What to produce ::
Lines outside the range are not wanted. Give again exactly the lines between the line holding "author (unsigned Scenario.guestPost)" and the line holding "split; [discriminate|].", inclusive, from the listing below.

** The records follows **

Lemma wellFiled_aliceFollowsBob :
  FollowingService.wellFiled Scenario.aliceFollowsBob.
Proof.
  apply wellFiled_insert; [repeat split; discriminate|].
  intros k f Hk. by rewrite lookup_empty in Hk.
Qed.

Lemma followingId_injective_witness :
  Following.followingId "alice" "bob" = "alice:bob"
  /\ "alice" = "alice" /\ "bob" = "bob".
Proof.
  split; [reflexivity|].
  apply (followingId_injective "alice" "alice" "bob" "bob");
    [repeat split; discriminate..|reflexivity].
Defined.

Lemma parseBookmarkId_roundtrip_witness :
  ContentHook.parseBookmarkId "comment:k1"
  = (ContentHook.BookmarkComment, Some "k1").
Proof.
  apply (parseBookmarkId_roundtrip ContentHook.BookmarkComment "k1").
  repeat split; discriminate.
Defined.

Lemma shortened_shape_witness :
  Identity.shortened Sample.wallet = "0x742d...beb1".
Proof.
  apply (shortened_shape "0x742d" "35cc6634c0532925a3b844bc9e7595f0" "beb1");
    reflexivity.
Defined.



Lemma follow_unfollow_roundtrip_witness :
  Following.unfollowUser "alice" "bob" Scenario.aliceFollowsBob = ∅.
Proof.
  apply (follow_unfollow_roundtrip 1000 "alice" "bob" ∅).
  vm_compute. reflexivity.
Defined.

Lemma toggleFollow_other_pairs_witness :
  Following.isFollowing
    (fst (Following.toggleFollow 2000 "alice" "carol" Scenario.aliceFollowsBob))
    "alice" "bob"
  = Following.isFollowing Scenario.aliceFollowsBob "alice" "bob".
Proof.
  apply (toggleFollow_other_pairs 2000 "alice" "carol" "alice" "bob"
           Scenario.aliceFollowsBob);
    [repeat split; discriminate..|discriminate].
Defined.

Lemma service_keeps_wellFiled_witness :
  FollowingService.wellFiled
    (fst (Following.toggleFollow 2000 "alice" "carol" Scenario.aliceFollowsBob)).
Proof.
  destruct (service_keeps_wellFiled 2000 "alice" "carol" Scenario.aliceFollowsBob)
    as [_ Hkeeps].
  apply Hkeeps; [repeat split; discriminate|apply wellFiled_aliceFollowsBob].
Defined.

Lemma isFollowing_iff_listed_witness :
  In "bob" (FollowingService.getFollowing Scenario.aliceFollowsBob "alice").
Proof.
  apply (isFollowing_iff_listed Scenario.aliceFollowsBob "alice" "bob");
    [apply wellFiled_aliceFollowsBob|repeat split; discriminate|reflexivity].
Defined.

Lemma clearUserFollowing_clears_witness :
  FollowingService.getFollowing
    (FollowingService.clearUserFollowing Scenario.aliceFollowsBob "alice") "alice"
  = [].
Proof.
  apply (clearUserFollowing_clears Scenario.aliceFollowsBob "alice").
  apply wellFiled_aliceFollowsBob.
Defined.

Lemma followUser_count_witness :
  FollowingService.getFollowingCount
    (fst (Following.followUser 2000 "alice" "carol" Scenario.aliceFollowsBob))
    "alice"
  = S (FollowingService.getFollowingCount Scenario.aliceFollowsBob "alice").
Proof.
  apply (followUser_count 2000 "alice" "carol" Scenario.aliceFollowsBob).
  reflexivity.
Defined.

Lemma followButton_flips_witness :
  exists before after,
    Hook.followButtonLabel (Some "alice") "bob" Scenario.aliceState = Some before
    /\ Hook.followButtonLabel (Some "alice") "bob"
         (fst (Hook.toggleFollow 2000 (Some "alice") "bob" Scenario.aliceState))
       = Some after
    /\ (before = "Follow" /\ after = "Unfollow"
        \/ before = "Unfollow" /\ after = "Follow").
Proof.
  apply (followButton_flips 2000 "alice" "bob" Scenario.aliceState);
    discriminate.
Defined.

Lemma moderation_halves_witness :
  (Relevance.calculateScore 1000 Sample.rankedPost Sample.tenUpvotes []
     Sample.verifications (<["p1" := Sample.downvoteB]> Sample.noModerations)
   = 0.5 * Relevance.calculateScore 1000 Sample.rankedPost Sample.tenUpvotes []
             Sample.verifications Sample.noModerations)%R.
Proof.
  apply (moderation_halves 1000 Sample.rankedPost Sample.tenUpvotes []
           Sample.verifications Sample.noModerations Sample.downvoteB).
  reflexivity.
Defined.

Lemma future_posts_boosted_witness :
  (IZR (Relevance.engagementScore Sample.rankedPost Sample.tenUpvotes []
          Sample.verifications)
   * (if bool_decide (is_Some (Sample.noModerations !! "p1")) then 0.5 else 1)
   < Relevance.calculateScore 0 Sample.rankedPost Sample.tenUpvotes []
       Sample.verifications Sample.noModerations)%R.
Proof.
  apply (proj1 (future_posts_boosted 0 Sample.rankedPost Sample.tenUpvotes []
                  Sample.verifications Sample.noModerations)).
  reflexivity.
Defined.

Lemma documented_delegation_never_verifies_witness :
  Delegation.verifyMessage Sample.trustingEd25519 Sample.trustingWallet
    Scenario.documentedPost (Sample.envAt 0 None) = false.
Proof.
  apply (documented_delegation_never_verifies Sample.trustingEd25519
           Sample.trustingWallet Sample.plainSign Scenario.isoDate
           Scenario.walletSigner Sample.deviceKey "device" Sample.wallet
           Sample.expiry "5d41402a" (Sample.helloPost Sample.wallet)
           Scenario.documentedPost
           (Sample.envAt 5 (Some Scenario.documentedDelegation))
           (Sample.envAt 0 None));
    vm_compute; first [reflexivity | discriminate].
Defined.


Lemma delegated_key_signs_for_any_author_witness :
  author (unsigned Scenario.guestPost) <> walletAddress Sample.walletProof
  /\ Delegation.verifyMessage Sample.trustingEd25519 Sample.trustingWallet
       Scenario.guestPost (Sample.envAt 0 None) = true.
Proof.
  split; [discriminate|].
  apply (delegated_key_signs_for_any_author Sample.trustingEd25519
           Sample.trustingWallet Sample.walletPost Sample.walletProof
           (Sample.helloPost "mallory") "sig/device"
           (Sample.envAt 0 None) (Sample.envAt 0 None));
    vm_compute; reflexivity.
Defined.

Lemma verifiers_agree_on_wallet_author_witness :
  DelegationProcess.verificationProcess Scenario.verifyRaw
    Scenario.verifyWalletSignature Sample.walletPost
  = Delegation.verifyMessage Sample.trustingEd25519 Sample.trustingWallet
      Sample.walletPost (Sample.envAt 0 None).
Proof.
  apply (verifiers_agree_on_wallet_author Sample.trustingEd25519
           Sample.trustingWallet Sample.walletPost (Sample.envAt 0 None)).
  reflexivity.
Defined.

Lemma verificationProcess_adds_author_check_witness :
  DelegationProcess.verificationProcess Scenario.verifyRaw
    Scenario.verifyWalletSignature Scenario.guestPost
  = Text.includes Sample.walletAuthMessage "mallory".
Proof.
  apply (verificationProcess_adds_author_check Sample.trustingEd25519
           Sample.trustingWallet Scenario.guestPost Sample.walletProof
           (Sample.envAt 0 None));
    vm_compute; reflexivity.
Defined.

End FurtherExamples.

** End of The records **

Finished task ::
  author (unsigned Scenario.guestPost) <> walletAddress Sample.walletProof
  /\ Delegation.verifyMessage Sample.trustingEd25519 Sample.trustingWallet
       Scenario.guestPost (Sample.envAt 0 None) = true.
Proof.
  split; [discriminate|].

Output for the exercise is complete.